The Prayer Thread is a collection of teachings and practical prompts to help as we learn to pray in community. This text was originally delivered on March 6, 2024 as a short teaching at our online weekly prayer sit.
There is a lot of repetition in prayer. Yet the words said on one day are not the same as on another day, even if the same sounds come from our mouth on both days. The words are not the same, because the person is not the same. I could speak the same words of prayer every day for a decade and still never pray the same prayer, because all of life is in constant flux, and the person who showed up to say the words, or do the things, is changed since the last time the prayer was offered. To acknowledge the dynamism of Reality is to recognize that our prayers, even when repetitious, are constantly unfolding.

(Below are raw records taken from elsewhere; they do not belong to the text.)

(** *** Reordering *)
Lemma rows_where_perm f rows rows' : rows ≡ₚ rows' -> rows_where f rows ≡ₚ rows_where f rows'.
Proof. intros H. by apply filter_Permutation. Qed.
#[local] Instance join_rows_proper join : Proper (Permutation ==> Permutation ==> Permutation) (join_rows join).
Proof.
  intros ls ls' Hl rs rs' Hr. unfold join_rows. trans (concat ((fun a => (fun b => a ∪ b) <$> rows_where (matches join a) rs') <$> ls)).
  - clear Hl ls'. induction ls as [|a ls IH]; [done|]. rewrite !fmap_cons. cbn [concat]. f_equiv; [|exact IH].
    apply fmap_Permutation. by apply rows_where_perm.
  - induction Hl as [|a ls ls' _ IH|a b ls|ls1 ls2 ls3 _ IH1 _ IH2]; [done| | |by etrans]; rewrite !fmap_cons; cbn [concat].
    + by rewrite IH.
    + by rewrite !app_assoc, (Permutation_app_comm (_ <$> rows_where (matches join b) rs')).
Qed.
(** With a swap that keeps the rows of a join, so does the whole pass; the order may change. *)
Theorem reordering_keeps_rows supports_swap swap_inputs plan : forall plan',
  (forall join l r swapped, swap_inputs join l r = Ok swapped -> plan_rows swapped ≡ₚ join_rows join (plan_rows l) (plan_rows r)) ->
  reorder_joins supports_swap swap_inputs plan = Ok plan' -> plan_rows plan' ≡ₚ plan_rows plan.
Proof.
  induction plan as [scan|join l r IHl IHr|kind children IH] using plan_nested_ind; intros plan' Hswap H.
  - by injection H as <-.
  - apply bind_Ok in H as (l' & Hl & (r' & Hr & H)%bind_Ok). cbn [plan_rows].
    rewrite <- (IHl l' Hswap Hl), <- (IHr r' Hswap Hr).
    destruct (negb _); [by injection H as <-|]. apply bind_Ok in H as ([] & _ & H); [by apply Hswap|by injection H as <-].
  - apply bind_Ok in H as (children' & H & [= <-]). apply mapR_Ok in H. cbn [plan_rows].
    induction H as [|c c' children children' Hc _ IHc]; [done|]. apply Forall_cons_1 in IH as [IH IHs].
    rewrite !fmap_cons. cbn [concat]. rewrite (IH c' Hswap Hc), (IHc IHs). done.
Qed.

End plan_rows.

(** Giving filters to the scans changes nothing else of a plan; an answer that nothing changed is
    the same plan. *)
Fixpoint without_filters (plan : ExecutionPlan) : ExecutionPlan :=
  match plan with
  | PlanScan scan => PlanScan (set_physical_filters scan [])
  | PlanHashJoin join l r => PlanHashJoin join (without_filters l) (without_filters r)
  | PlanNode kind children => PlanNode kind (without_filters <$> children)
  end.
Theorem fact_filters_only plan : forall inherited transformed plan',
  push_filters_to_fact_scans inherited plan = Ok (transformed, plan') ->
  without_filters plan' = without_filters plan /\ (transformed = false -> plan' = plan).
Proof.
  induction plan as [scan|join l r IHl IHr|kind children IH] using plan_nested_ind; intros inherited b plan' H.
  - apply bind_Ok in H as ([] & _ & H); [|by injection H as <- <-].
    cbv zeta in H. destruct (Nat.eqb _ _); by injection H as <- <-.
  - apply bind_Ok in H as ([bl l'] & Hl & ([br r'] & Hr & H)%bind_Ok).
    destruct (IHl _ _ _ Hl) as [Wl El], (IHr _ _ _ Hr) as [Wr Er]. cbn in H.
    destruct (bl || br) eqn:E; injection H as <- <-; [|done]. split; [|done]. cbn. by rewrite Wl, Wr.
  - destruct children as [|child [|]]; [by injection H as <- <-| |by injection H as <- <-].
    apply bind_Ok in H as ([bc child'] & Hc & H). apply Forall_cons_1 in IH as [IH _].
    destruct (IH _ _ _ Hc) as [W E]. destruct bc; injection H as <- <-; [|done]. split; [|done]. cbn. by rewrite W.
Qed.

(** ** What the rules do not look at *)

(** A scan takes, and answers that it will apply, a filter over its columns that has no predicate
    of the table: the filter is not applied. *)
Theorem unconverted_filter_is_claimed {V : ValueLib} collect_columns scan n pointer :
  scan_predicates scan = None -> physical_filters scan = [] -> Forall (fun c => c ∈ table_schema scan) (collect_columns (POther n)) ->
  let f := mkShared pointer (POther n) in
  handle_child_pushdown_result collect_columns scan [f] = ([PushedYes], Some (set_physical_filters scan [f]))
  /\ scan_filter (set_physical_filters scan [f]) = Ok None.
Proof.
  intros Hp Hf Hc f. unfold handle_child_pushdown_result. cbn [fmap list_fmap].
  assert (can_pushdown_physical_expr collect_columns (shared_expr f) (table_schema scan) = true) as E.
  { apply forallb_forall. intros c Hin%list_elem_of_In. apply bool_decide_eq_true. by eapply Forall_forall in Hc. }
  rewrite E. rewrite filter_cons, decide_True by done. rewrite filter_nil, Hf. split; [done|].
  unfold scan_filter. cbn. by rewrite Hp.
Qed.

(** The constraint of a dimension is read once for its table, whichever snapshot is current. *)
Theorem constraint_outlives_snapshot predicate_text infer scan scan' key cache cached :
  TableMetadata.table_uuid (scan_table scan') = TableMetadata.table_uuid (scan_table scan) ->
  scan_snapshot_id scan = None -> scan_snapshot_id scan' = None -> scan_predicates scan' = scan_predicates scan ->
  cache !! cache_key predicate_text scan key = Some cached ->
  compute_join_key_constraint predicate_text infer scan' key cache = Ok (cached, cache).
Proof.
  intros Hu Hs Hs' Hp Hc. unfold compute_join_key_constraint. rewrite (run_bind _ _ _ cache cache) by done.
  assert (cache_key predicate_text scan' key = cache_key predicate_text scan key) as -> by (unfold cache_key; congruence).
  by rewrite Hc.
Qed.

(** ** Examples *)

Section examples.
#[local] Existing Instance Concrete.concrete_values.
#[local] Existing Instance Concrete.concrete_values_laws.

Definition ex_table_of (uuid : Z) (records : string) : TableMetadata.TableMetadata :=
  let spec := PartitionSpecs.mkPartitionSpec 0 [] in
  let snapshot := TableMetadata.mkSnapshot 1 None 1 0 "list.avro"
    (TableMetadata.mkSummary TableMetadata.Append {[SnapshotSummary.TOTAL_RECORDS := records]}) None None None in
  TableMetadata.mkTableMetadata TableMetadata.V2 uuid "s3://bucket/t" 1 0 1 ∅ 0 ∅ spec [] 999 ∅ (Some 1)
    {[1 := snapshot]} [] [] ∅ 0 ∅ ∅ ∅ ∅ 0.
Definition ex_rows_of (column : string) (keys : list Z) : list Row := (fun n => {[column := datum_int n]}) <$> keys.
Definition ex_dim_rows : list Row := ex_rows_of "d" [1; 2; 7; 9].
Definition ex_fact_rows : list Row := ex_rows_of "f" [0; 2; 7; 8; 7].
Definition ex_table_rows (table : TableMetadata.TableMetadata) (_ : option Z) : list Row :=
  if TableMetadata.table_uuid table =? 1 then ex_dim_rows
  else if TableMetadata.table_uuid table =? 2 then ex_fact_rows else [].
Definition ex_dim : IcebergTableScan :=
  mkScan (ex_table_of 1 "4") (Some 1) ["d"%string]
    (Some (Binary PredicateOperator.GreaterThan (mkReference "d") (datum_int 1))) [] None 1.
Definition ex_fact : IcebergTableScan := mkScan (ex_table_of 2 "600000") (Some 1) ["f"%string] None [] None 1.
Definition ex_join (ty : JoinType) : HashJoin := mkHashJoin ty [(PColumn "d", PColumn "f")] None.
Definition ex_plan (ty : JoinType) : ExecutionPlan := PlanHashJoin (ex_join ty) (PlanScan ex_dim) (PlanNode NRepartition [PlanScan ex_fact]).

Definition ex_matches (join : HashJoin) (a b : Row) : bool :=
  match join_column_names (join_on join) with
  | Some (lk, rk) =>
      match a !! lk, b !! rk with
      | Some x, Some y => datum_eqb x y && datum_eqb y x
      | _, _ => false
      end
  | None => true
  end.
Lemma ex_matches_keys : matches_keys ex_matches.
Proof.
  intros join a b lk rk Hon H. unfold ex_matches in H. rewrite Hon in H.
  destruct (a !! lk) as [x|], (b !! rk) as [y|]; try done. apply andb_true_iff in H as [H1 H2]. by exists x, y.
Qed.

One of the great theological questions, throughout many centuries and in many places, has been if God is also changing and unfolding, just as we unfold in our prayer. In many times and places, the answer to this wondering has been a strong “no!” It simply stresses some of us out too much to imagine, as we face finitude and the tumult of life, that there is not some perfect, almighty, and constant Holy Hand holding everything steady. The greek omni-qualities are a prominent example of this. Especially when we conceive of God as a particular Being and try to grasp the essence of God, we lean into theologies of immovability.
However, when we try to catch a glimpse of the Spirit of God, when we try to perceive the Presence of the Holy One through action and activity, we lean into a relational theology of letting God unfold as well. When we meet God in a setting sun, a draft of wind, a moment of insight, or the recognition that God meets us, always and already, just where we are, then we allow prayer, as unfolding, to be an open and spacious two-way street.